Und noch ein Hobby, nämlich Autos. Angefangen mit einem Fort Capri, mit dem ich leider kein Glück hatte, da dieser leider schon nach 6 Tagen einen schweren Unfall erleiden musste. Er landete danach auf dem Schrott. Als zweiten Wagen wurde ein Opel Rekord C gewählt. Dieses Auto hatte Schon einige Jahre auf dem Puckel und wurde auch nicht alt bei mir. Die Entscheidung eines weiteren Fahrzeugs viel auf einen Renault R5, welcher sehr spritzig im Anzug war und mich dazu verleiten ließ, diesen zu tunen. Mit Überrollbügel und ein paar PS mehr machte es riesigen Spaß dieses Auto zu besitzen. Auch dieses Auto musste wegen eines Unfalls den Schrottplatz als seine neue Heimat wählen. ( Dieses mal war es aber nicht meine Schuld) Mein 4. Wagen sollte etwas besonderes und im Unterhalt erschwinglich sein. Es wurde ein Golf LS der ersten Serie. Ein Hammer in seiner Spritzigkeit und gut gepflegt war er auch noch. Ich kratzte mein ganzes Geld zusammen und baute ihn fast bis zum letzten Bestandteil um. Verbreiterungen, Überrollbügel, Breitreifen, Alu`s, Motor & Fahrwerkstuning, Schalensitze u.v.m. Zu guter letzt wurde er noch Rallytypisch umlackiert. Am ende war er eine Augeweide und gnadenlos schnell. Als ich den Golf dann 4 Jahre in meinem Besitz hatte und auf dem Tacho schon 120 tausend Kilometer verzeichnet waren, musste er Verkauft werden, da meine Frau schwanger wurde und ein Rallygolf als Zweisitzer mit Gasdruckdämpfer nicht als Familienwagen geeignet ist.

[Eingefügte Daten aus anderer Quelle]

(* ===== verification/StgUtil.v ===== *)
(** Model of [internal/staging/util.go], of [internal/staging/image_missing.go] and of the
    histories of queues in [internal/staging/collect_result.go].

    A step of the staging controller runs on the cluster and on the queue that the
    controller holds ([holding]); every pointer to the queue in the code is to that
    object. *)

From S2P Require Import Prelude.
From S2P Require Import GoRuntime.
From S2P Require Import Errors.
From S2P Require Import KubeApi.
From S2P Require Import ConfigTypes.
From S2P Require Import ComponentTypes.
From S2P Require Import QueueTypes.
From S2P Require Import RpcTypes.
From S2P Require Import QueueCtrl.
From S2P Require Import Interfaces.
From S2P Require Import StgTypes.
Open Scope string_scope.
Open Scope list_scope.
Open Scope Z_scope.

Section util.
Context {W : Type} `{GR : GoRuntime W} `{GS : GoSort} `{GD : GoDuration}.
Context `{CFG : ConfigController W} `{RPC : SamsahaiRPC W} `{SC : StagingCluster W} `{SO : StagingOutside W}.
Context (c : staging W).

(** A step of the controller. *)
Definition Staging (A : Type) : Type := M (W * holding) A.
Definition the_queue : Staging Queue := do h <- get_obj; mret (h_queue h).
Definition mod_queue (f : Queue -> Queue) : Staging unit := mod_obj (fun h => h <| h_queue ::= f |>).
Definition mod_status (f : QueueStatus -> QueueStatus) : Staging unit :=
  mod_queue (fun q => q <| queue_Status ::= f |>).
Definition stage_cond (cond : QueueConditionType) (status : ConditionStatus) (message : string) : Staging unit :=
  do t <- onW now; mod_status (SetCondition t cond status message).

(** The call gets a pointer to the queue. *)
Definition on_held {A} (m : M (W * Queue) A) : Staging A := fun s =>
  match m (fst s, h_queue (snd s)) with (r, (w, q)) => (r, (w, (snd s) <| h_queue := q |>)) end.
Definition on_client {A} (m : M (W * ClientObject) A) : Staging A := fun s =>
  match m (fst s, QueueObject (h_queue (snd s))) with
  | (r, (w, o)) => (r, (w, match o with QueueObject q => (snd s) <| h_queue := q |> | AnotherObject => snd s end))
  end.

(** ** Configuration *)

Definition getConfiguration : M W ConfigSpec :=
  do config <- cfg_Get (sg_teamName c); mret (cst_Used (config_Status config)).

Definition emptyDeploy : ConfigDeploy := mkConfigDeploy 0 0 None None.
(** The last bundle of the name counts. *)
Definition deploy_config_of (cfg : ConfigSpec) (queue : Queue) : option ConfigDeploy :=
  if IsActivePromotionQueue queue then
    match cf_ActivePromotion cfg with
    | Some promotion => match ca_Deployment promotion with Some d => Some d | None => Some emptyDeploy end
    | None => Some emptyDeploy
    end
  else if IsPullRequestQueue queue then
    match cf_PullRequest cfg with
    | Some pr => fold_left (fun d bundle =>
        if String.eqb (prb_Name bundle) (qs_Name (queue_Spec queue)) then prb_Deployment bundle else d)
        (cpr_Bundles pr) (Some emptyDeploy)
    | None => Some emptyDeploy
    end
  else match cf_Staging cfg with
       | Some staging => cs_Deployment staging
       | None => Some emptyDeploy
       end.

(** The error is logged. *)
Definition getDeployConfiguration (queue : Queue) : M W (option ConfigDeploy) :=
  do r <- attempt getConfiguration;
  mret (match r with inl _ => Some emptyDeploy | inr cfg => deploy_config_of cfg queue end).

Definition tryInferPullRequestGitlabBranch (confGitlab : option ConfigGitlab) (MRiid : string)
    (gl : option (string -> string -> M W string)) : M W (option ConfigGitlab) :=
  match confGitlab, gl with
  | Some conf, Some GetMRSourceBranch =>
      let canInferBranch := GetInferBranch conf || String.eqb (gl_Branch conf) "" in
      let canQueryGitlab := negb (String.eqb (gl_ProjectID conf) "") &&
                            negb (String.eqb (gl_PipelineTriggerToken conf) "") in
      if canInferBranch && canQueryGitlab then
        do r <- attempt (GetMRSourceBranch (gl_ProjectID conf) MRiid);
        match r with
        | inl _ => mret (Some conf)
        | inr branch =>
            mret (Some (if String.eqb branch "" then conf else conf <| gl_Branch := branch |>))
        end
      else mret (Some conf)
  | conf, _ => mret conf
  end.

Definition getTestConfiguration (queue : Queue) : M W (option ConfigTestRunner) :=
  do deployConfig <- getDeployConfiguration queue;
  match deployConfig with
  | None => mret None
  | Some deployConfig =>
      let testRunner := match GetTestRunnerExtraParameter queue with
                        | None => cd_TestRunner deployConfig
                        | Some overrider => Override overrider (cd_TestRunner deployConfig)
                        end in
      match testRunner with
      | Some r =>
          if IsPullRequestQueue queue then
            do gitlab <- tryInferPullRequestGitlabBranch (tr_Gitlab r) (qs_PRNumber (queue_Spec queue))
                           (Some sgo_GetMRSourceBranch);
            mret (Some (r <| tr_Gitlab := gitlab |>))
          else mret (Some r)
      | None => mret None
      end
  end.

(** The mock engine is always loaded. *)
Definition getDeployEngine (queue : Queue) : M W (DeployEngine W) :=
  let name := qst_DeployEngine (queue_Status queue) in
  match (if String.eqb name "" then None else sg_deployEngines c !! name) with
  | Some engine => mret engine
  | None =>
      do deployConfig <- getDeployConfiguration queue;
      let e := match deployConfig with
               | Some d => match cd_Engine d with
                           | Some e => if String.eqb e "" then EngineName else e
                           | None => EngineName
                           end
               | None => EngineName
               end in
      mret (match sg_deployEngines c !! e with
            | Some engine => engine
            | None => default MockEngine (sg_deployEngines c !! EngineName)
            end)
  end.

(** ** The queue *)

Definition clearCurrentQueue : Staging unit := mod_obj (fun h => h <| h_held := false |>).

Definition updateQueue : Staging unit :=
  do queue <- the_queue; wrapping "updating queue error" (onW (k_update queue)).

(** The report of the new state; its error is logged. *)
Definition state_metric (q : Queue) : M W unit :=
  if sg_s2hClient c then
    ignore_error (rpc_SendUpdateStateQueueMetric
      (mkComponentUpgrade UpgradeStatus_FAILURE (qs_Name (queue_Spec q)) "" [] IssueType_UNKNOWN "" []
         (kns q) "" 0 false ReverificationStatus_UNKNOWN [] None ""))
  else mret tt.

Definition updateQueueWithState (state : QueueState) : Staging unit :=
  do t <- onW now;
  run mod_queue (SetState t state);
  do q <- the_queue;
  run onW (state_metric q);
  updateQueue.

(** ** Histories *)

(** From the last history to the second one, until one is young enough. *)
Fixpoint delete_old_histories (t maxHistDuration : Z) (oldest_first : list QueueHistory) : M W unit :=
  match oldest_first with
  | [] => mret tt
  | hist :: rest =>
      if maxHistDuration <=? time_sub t (om_CreationTimestamp (qh_Meta hist)) then
        do r <- attempt (k_delete hist);
        match r with
        | inl err => if IsNotFound err then delete_old_histories t maxHistDuration rest
                     else throw (Wrap err ("cannot delete queuehistories " +:+ kname hist))
        | inr _ => delete_old_histories t maxHistDuration rest
        end
      else mret tt
  end.

Definition deleteQueueHistoryOutOfRange (namespace : string) : M W unit :=
  do r <- attempt (k_list QueueHistory (InNamespace namespace));
  match r with
  | inl err => if IsNotFound err then mret tt
               else throw (Wrap err ("cannot list queuehistories in " +:+ namespace))
  | inr items =>
      do cfg <- getConfiguration;
      let maxHistDays := match cf_Staging cfg with
                         | Some staging => if cs_MaxHistoryDays staging =? 0 then sg_MaxHistoryDays c
                                           else cs_MaxHistoryDays staging
                         | None => sg_MaxHistoryDays c
                         end in
      match parse_duration (pretty (wrap64 (maxHistDays * 24)) +:+ "h") with
      | inl _ => mret tt
      | inr maxHistDuration =>
          let items := QueueHistorySortDESC items in
          do t <- now;
          delete_old_histories t maxHistDuration (reverse (tail items))
      end
  end.

(** What a history tells of a queue. *)
Definition history_of (t : Z) (q : Queue) : QueueHistory :=
  mkQueueHistory
    ((namedMeta (sg_namespace c) (qst_QueueHistoryName (queue_Status q)))
       <| om_Labels := om_Labels (queue_Meta q) |>)
    (mkQueueHistorySpec (Some (mkQueue noMeta (queue_Spec q) (queue_Status q))) [] None
       (IsDeploySuccess q) (IsTestSuccess q) (IsReverify q) (Some t)).

(** A history of the name that is there is left alone. *)
Definition createQueueHistory (q : Queue) : M W unit :=
  run deleteQueueHistoryOutOfRange (sg_namespace c);
  do t <- now;
  let history := history_of t q in
  do r <- attempt (k_get QueueHistory (kkey history));
  match r with
  | inl err => if IsNotFound err then k_create history else throw err
  | inr _ => mret tt
  end.

Definition updateQueueHistory (q : Queue) : M W unit :=
  do r <- attempt (k_get QueueHistory (sg_namespace c, qst_QueueHistoryName (queue_Status q)));
  match r with
  | inl err => if IsNotFound err then createQueueHistory q else throw err
  | inr fetched =>
      k_update (fetched <| qh_Spec ::= fun s =>
        s <| qhs_Queue := Some (mkQueue noMeta (queue_Spec q) (queue_Status q)) |> |>)
  end.

(** ** The end of a queue *)

(** A failed queue gets another try, or has the environment verified when there have been
    too many. *)
Definition retry_failed : Staging unit :=
  run mod_queue (fun q => q <| queue_Spec ::= fun s => s <| qs_NoOfRetry ::= fun n => int_add n 1 |> |>);
  do cfg <- onW getConfiguration;
  let maxNoOfRetry := match cf_Staging cfg with Some staging => cs_MaxRetry staging | None => 0 end in
  do q <- the_queue;
  if maxNoOfRetry <? qs_NoOfRetry (queue_Spec q) then on_client (SetReverifyQueueAtFirst (sg_queueCtrl c))
  else
    do t <- onW now;
    on_client (SetRetryQueue (sg_queueCtrl c) (qs_NoOfRetry (queue_Spec q)) t).

Definition deleteQueue : Staging unit :=
  do q <- the_queue;
  run wrapping "updating queuehistory error" (onW (updateQueueHistory q));
  run (if IsDeploySuccess q && IsTestSuccess q && negb (IsReverify q) then
         do r <- attempt (onW (k_delete q));
         match r with
         | inl err => if IsNotFound err then mret tt else throw err
         | inr _ => mret tt
         end
       else if IsReverify q then
         do t <- onW now;
         on_client (SetRetryQueue (sg_queueCtrl c) 0 (t + 24 * Hour))
       else retry_failed);
  clearCurrentQueue.

(** ** [image_missing.go] *)

Definition updateImageMissingWithQueueState (imgList : list RpcImage) : Staging unit :=
  let outImgList := map (fun img => mkImage (ri_Repository img) (ri_Tag img)) imgList in
  run mod_status (SetImageMissingList outImgList);
  run stage_cond QueueDeployed ConditionFalse "queue image missing";
  updateQueueWithState Collecting.

Definition detectImageMissing : Staging unit :=
  do queue <- the_queue;
  if bool_decide (qs_Type (queue_Spec queue) = QueueTypeDemoteFromActive) then updateQueueWithState Creating
  else
    let rpcComps := map (fun qComp => mkRpcComponent (qc_Name qComp)
      (Some (mkRpcImage (qc_Repository qComp) (qc_Version qComp)))) (qs_Components (queue_Spec queue)) in
    do imgList <- (if sg_s2hClient c then
                     wrapping "cannot get image missing list"
                       (onW (rpc_GetMissingVersions (mkTeamWithCurrentComponent (sg_teamName c) rpcComps)))
                   else mret []);
    if (0 <? length imgList)%nat then updateImageMissingWithQueueState imgList
    else updateQueueWithState Creating.
End util.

Also Familienwagen mit sportlichen Karakter muss es sein. Es wurde ein Opel Comodore GSE/Coupe mit schwarzem Vinyldach, 12 Jahre alt, aber im Zustand wie ein Fabrikneuer. Es war Liebe auf dem ersten Blick, mit allen erdenklichen Extras die Opel Seinerseits zu bieten hatte. Dieses mal sollte das Fahrzeug nicht weiter modifiziert werden, da der Wagen eh schon perfekt ausgesehen und mit ausreichend Leistung gesegnet war. Es kamen noch einige Fahrzeuge hinzu, die ich alle hier nicht mehr aufzählen möchte. Jedenfalls ist mein heutiges Auto ein Mercedes 190. Er hat inzwischen auch schon 16 Jahre auf dem Puckel, befindet sich aber optisch & technisch in Bestzustand.
Als nächstes ist ein VW-Bus T3 T4 geplant, der dann falls nötig, wieder aufgebaut werden soll.

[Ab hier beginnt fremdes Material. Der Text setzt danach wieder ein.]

(* ===== verification/StgDeploy.v ===== *)
(** Model of [internal/staging/deploy.go]: the deployment of the components of a queue and
    the wait until they are ready.

    The goroutines that create releases do their work, in an order that the runtime
    chooses, before the caller looks at their channels; the caller may find at each look
    that its time is over. *)

From S2P Require Import Prelude.
From S2P Require Import GoRuntime.
From S2P Require Import Errors.
From S2P Require Import KubeApi.
From S2P Require Import ConfigTypes.
From S2P Require Import ComponentTypes.
From S2P Require Import QueueTypes.
From S2P Require Import RpcTypes.
From S2P Require Import Values.
From S2P Require Import TeamTypes.
From S2P Require Import Interfaces.
From S2P Require Import ConfigCtrl.
From S2P Require Import StgTypes.
From S2P Require Import StgUtil.
Open Scope string_scope.
Open Scope list_scope.
Open Scope Z_scope.

(** The values that a queue asks for a component. *)
Fixpoint genCompValueFromQueue (compName : string) (qComps : QueueComponents) : ComponentValues :=
  match qComps with
  | [] => []
  | qComp :: rest =>
      if String.eqb (qc_Name qComp) compName then
        [("image", JObject
           ((if String.eqb (qc_Repository qComp) "" then [] else [("repository", JString (qc_Repository qComp))]) ++
            (if String.eqb (qc_Version qComp) "" then [] else [("tag", JString (qc_Version qComp))])))]
      else genCompValueFromQueue compName rest
  end.

Definition isUpgradeRelatedQueue (q : Queue) : bool :=
  bool_decide (qs_Type (queue_Spec q) = QueueTypeUpgrade) || bool_decide (qs_Type (queue_Spec q) = QueueTypeReverify).
Definition isPullRequestRelatedQueue (q : Queue) : bool :=
  bool_decide (qs_Type (queue_Spec q) = QueueTypePullRequest).

(** What the histories of a release say: [inl] whether one is deployed, [inr] the answer
    at once. *)
Fixpoint scan_histories (foundHistoryDeployed : bool) (histories : list Release) : bool + (bool * bool * string) :=
  match histories with
  | [] => inl foundHistoryDeployed
  | hist :: rest =>
      match rel_Status hist with
      | ReleaseDeployed => scan_histories true rest
      | ReleaseFailed => inr (false, true, rel_Description hist)
      | ReleasePendingInstall | ReleasePendingUpgrade => inr (false, false, "")
      | OtherReleaseStatus _ => scan_histories foundHistoryDeployed rest
      end
  end.

Section deploy.
Context {W : Type} `{GR : GoRuntime W} `{GS : GoSort} `{GD : GoDuration} `{GO : GoSchedule W}.
Context `{CFG : ConfigController W} `{RPC : SamsahaiRPC W} `{SC : StagingCluster W} `{SO : StagingOutside W}.
Context `{CO : ConfigOutside W}.
Context (c : staging W).

(** ** Which components *)

Definition getAllComponentsFromQueueType (q : Queue) : M W (gmap string Component) :=
  if IsPullRequestQueue q then cfg_GetPullRequestComponents (sg_teamName c) (qs_Name (queue_Spec q)) true
  else cfg_GetComponents (sg_teamName c).

(** The components of the queue, and those that are deployed for them: a dependency is
    deployed with its parent.  A parent that the configuration does not know is [nil]. *)
Definition getParentAndQueueCompsFromQueueType (q : Queue)
    : M W (gmap string (option Component) * gmap string Component) :=
  do comps <- getAllComponentsFromQueueType q;
  do r <- for_range (qs_Components (queue_Spec q)) (∅, ∅)
    (fun qComp (acc : gmap string (option Component) * gmap string Component) =>
      let (queueParentComps, queueComps) := acc in
      match comps !! qc_Name qComp with
      | None => mret (Next (R:=unit) (queueParentComps, queueComps))
      | Some comp =>
          let queueComps := <[qc_Name qComp := comp]> queueComps in
          let queueParentComps := <[qc_Name qComp := Some comp]> queueParentComps in
          if String.eqb (cp_Parent comp) "" then mret (Next (queueParentComps, queueComps)) else
          let queueParentComps := delete (qc_Name qComp) queueParentComps in
          match comps !! cp_Parent comp with
          | Some parent => mret (Next (<[cp_Parent comp := Some parent]> queueParentComps, queueComps))
          | None =>
              do parentComps <- cfg_GetParentComponents (sg_teamName c);
              mret (Next (<[cp_Parent comp := parentComps !! cp_Parent comp]> queueParentComps, queueComps))
          end
      end);
  mret (match r with inl acc => acc | inr _ => (∅, ∅) end).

Meine neueste Freizeitbeschäftigung, ist das erstellen von Webseiten. Es macht Spaß, man kann kreativ sein und kann sich immer weiterentwickeln. Seit November 2002 beschäftige ich mich mit dem Thema HTML, obwohl vorher nicht die geringste Erfahrung vorhanden war, ist meine Weiterentwicklung doch schon recht gut herangewachsen. Es wurden schon einige Seiten aus meiner Hand verfasst und jede in einem anderen Outfit. Dieser Webslog auf dem Ihr euch gerade befindet ist mein xtes Projekt, habe leider nicht alle Pages Dokumentiert. (leider) Vielleicht wird aus mir noch ein Webdesigner, dann wird vielleicht noch Geld damit Verdient.       ”LACH”
Ach nee dann ist es ja kein Hobby mehr.